_Recorded data_.

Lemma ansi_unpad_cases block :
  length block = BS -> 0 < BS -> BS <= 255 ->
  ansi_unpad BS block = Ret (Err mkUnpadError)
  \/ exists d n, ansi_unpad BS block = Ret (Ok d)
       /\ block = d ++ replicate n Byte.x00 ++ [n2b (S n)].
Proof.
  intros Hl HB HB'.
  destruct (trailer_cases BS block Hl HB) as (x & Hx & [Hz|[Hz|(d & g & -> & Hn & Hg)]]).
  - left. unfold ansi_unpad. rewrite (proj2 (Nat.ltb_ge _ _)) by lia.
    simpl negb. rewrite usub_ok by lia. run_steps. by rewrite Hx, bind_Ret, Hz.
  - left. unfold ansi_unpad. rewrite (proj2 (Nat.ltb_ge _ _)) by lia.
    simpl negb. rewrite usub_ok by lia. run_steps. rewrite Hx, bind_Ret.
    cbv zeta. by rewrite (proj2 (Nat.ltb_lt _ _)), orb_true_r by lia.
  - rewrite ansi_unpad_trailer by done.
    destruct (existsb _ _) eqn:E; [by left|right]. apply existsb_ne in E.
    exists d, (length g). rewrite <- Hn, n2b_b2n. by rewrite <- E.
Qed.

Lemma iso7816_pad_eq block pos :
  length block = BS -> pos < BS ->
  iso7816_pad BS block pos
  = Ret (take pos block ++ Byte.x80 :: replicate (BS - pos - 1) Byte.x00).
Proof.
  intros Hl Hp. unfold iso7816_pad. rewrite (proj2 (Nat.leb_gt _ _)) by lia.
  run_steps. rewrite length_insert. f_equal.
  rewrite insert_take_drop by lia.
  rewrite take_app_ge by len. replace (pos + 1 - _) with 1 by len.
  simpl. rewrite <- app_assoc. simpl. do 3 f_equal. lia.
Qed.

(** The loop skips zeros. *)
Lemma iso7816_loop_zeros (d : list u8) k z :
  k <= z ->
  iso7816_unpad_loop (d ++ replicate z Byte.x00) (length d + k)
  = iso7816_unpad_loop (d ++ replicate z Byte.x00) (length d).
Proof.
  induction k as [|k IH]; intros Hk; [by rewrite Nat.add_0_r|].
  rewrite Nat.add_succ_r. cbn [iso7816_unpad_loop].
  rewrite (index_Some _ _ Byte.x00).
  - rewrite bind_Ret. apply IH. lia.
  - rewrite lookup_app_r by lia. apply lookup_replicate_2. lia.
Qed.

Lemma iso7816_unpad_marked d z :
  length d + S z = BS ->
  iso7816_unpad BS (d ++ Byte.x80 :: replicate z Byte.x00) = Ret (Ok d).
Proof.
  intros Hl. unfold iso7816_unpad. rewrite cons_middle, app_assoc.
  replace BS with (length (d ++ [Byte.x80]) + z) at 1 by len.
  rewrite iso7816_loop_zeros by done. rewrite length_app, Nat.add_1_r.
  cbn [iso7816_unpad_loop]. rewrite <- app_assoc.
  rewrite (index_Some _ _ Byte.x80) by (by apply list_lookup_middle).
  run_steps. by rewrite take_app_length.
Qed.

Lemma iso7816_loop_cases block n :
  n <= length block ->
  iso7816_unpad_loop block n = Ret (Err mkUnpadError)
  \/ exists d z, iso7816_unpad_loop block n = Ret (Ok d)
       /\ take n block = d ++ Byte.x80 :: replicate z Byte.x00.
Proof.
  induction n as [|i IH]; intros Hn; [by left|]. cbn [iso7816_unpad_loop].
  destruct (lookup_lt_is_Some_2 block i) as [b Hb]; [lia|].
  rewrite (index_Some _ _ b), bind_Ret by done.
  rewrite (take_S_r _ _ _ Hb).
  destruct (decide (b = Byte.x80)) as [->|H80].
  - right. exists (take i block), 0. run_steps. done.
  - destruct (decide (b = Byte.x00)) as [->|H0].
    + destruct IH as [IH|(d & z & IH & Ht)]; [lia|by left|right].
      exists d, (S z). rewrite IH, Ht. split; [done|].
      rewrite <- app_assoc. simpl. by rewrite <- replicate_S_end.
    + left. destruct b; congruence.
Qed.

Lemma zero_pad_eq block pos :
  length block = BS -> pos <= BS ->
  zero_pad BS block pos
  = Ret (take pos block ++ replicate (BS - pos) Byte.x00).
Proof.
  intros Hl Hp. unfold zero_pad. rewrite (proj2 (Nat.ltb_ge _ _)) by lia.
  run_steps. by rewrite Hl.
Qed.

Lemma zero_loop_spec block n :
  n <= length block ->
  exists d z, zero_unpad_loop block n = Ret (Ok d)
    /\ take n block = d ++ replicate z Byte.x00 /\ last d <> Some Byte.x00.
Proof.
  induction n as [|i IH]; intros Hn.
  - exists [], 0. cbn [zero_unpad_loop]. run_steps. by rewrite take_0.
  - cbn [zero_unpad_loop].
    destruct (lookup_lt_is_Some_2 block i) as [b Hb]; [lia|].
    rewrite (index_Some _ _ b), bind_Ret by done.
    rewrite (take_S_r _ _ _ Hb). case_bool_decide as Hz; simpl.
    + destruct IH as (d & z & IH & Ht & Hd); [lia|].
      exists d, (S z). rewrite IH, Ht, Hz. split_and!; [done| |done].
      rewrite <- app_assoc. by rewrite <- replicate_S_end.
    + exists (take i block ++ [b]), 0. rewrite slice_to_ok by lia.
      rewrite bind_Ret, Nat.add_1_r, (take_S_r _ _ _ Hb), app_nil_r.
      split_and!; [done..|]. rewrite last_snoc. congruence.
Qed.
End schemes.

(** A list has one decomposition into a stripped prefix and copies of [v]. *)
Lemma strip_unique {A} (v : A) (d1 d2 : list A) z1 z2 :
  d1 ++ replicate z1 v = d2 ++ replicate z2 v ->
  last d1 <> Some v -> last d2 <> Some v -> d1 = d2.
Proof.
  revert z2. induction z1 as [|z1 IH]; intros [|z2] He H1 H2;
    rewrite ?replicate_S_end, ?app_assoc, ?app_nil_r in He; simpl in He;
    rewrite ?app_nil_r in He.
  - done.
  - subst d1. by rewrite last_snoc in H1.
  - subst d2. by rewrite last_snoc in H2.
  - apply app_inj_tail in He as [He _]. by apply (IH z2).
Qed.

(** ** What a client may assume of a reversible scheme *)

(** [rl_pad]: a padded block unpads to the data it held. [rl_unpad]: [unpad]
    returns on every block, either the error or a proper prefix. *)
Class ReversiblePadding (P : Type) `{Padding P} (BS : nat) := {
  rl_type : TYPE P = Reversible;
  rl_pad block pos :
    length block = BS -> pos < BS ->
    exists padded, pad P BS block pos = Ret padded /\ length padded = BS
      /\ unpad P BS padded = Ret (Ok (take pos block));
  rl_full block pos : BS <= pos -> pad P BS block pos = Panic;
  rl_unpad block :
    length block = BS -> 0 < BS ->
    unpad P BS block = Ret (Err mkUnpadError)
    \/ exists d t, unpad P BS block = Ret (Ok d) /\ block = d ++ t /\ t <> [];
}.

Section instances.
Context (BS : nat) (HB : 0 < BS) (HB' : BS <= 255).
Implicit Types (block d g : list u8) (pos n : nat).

_Task to complete_. Each line of the listing that contains the word "apply" must be copied.

_Response to this exercise_.
    destruct (existsb _ _) eqn:E; [by left|right]. apply existsb_ne in E.
  - rewrite bind_Ret. apply IH. lia.
  - rewrite lookup_app_r by lia. apply lookup_replicate_2. lia.
  rewrite (index_Some _ _ Byte.x80) by (by apply list_lookup_middle).
  - apply app_inj_tail in He as [He _]. by apply (IH z2).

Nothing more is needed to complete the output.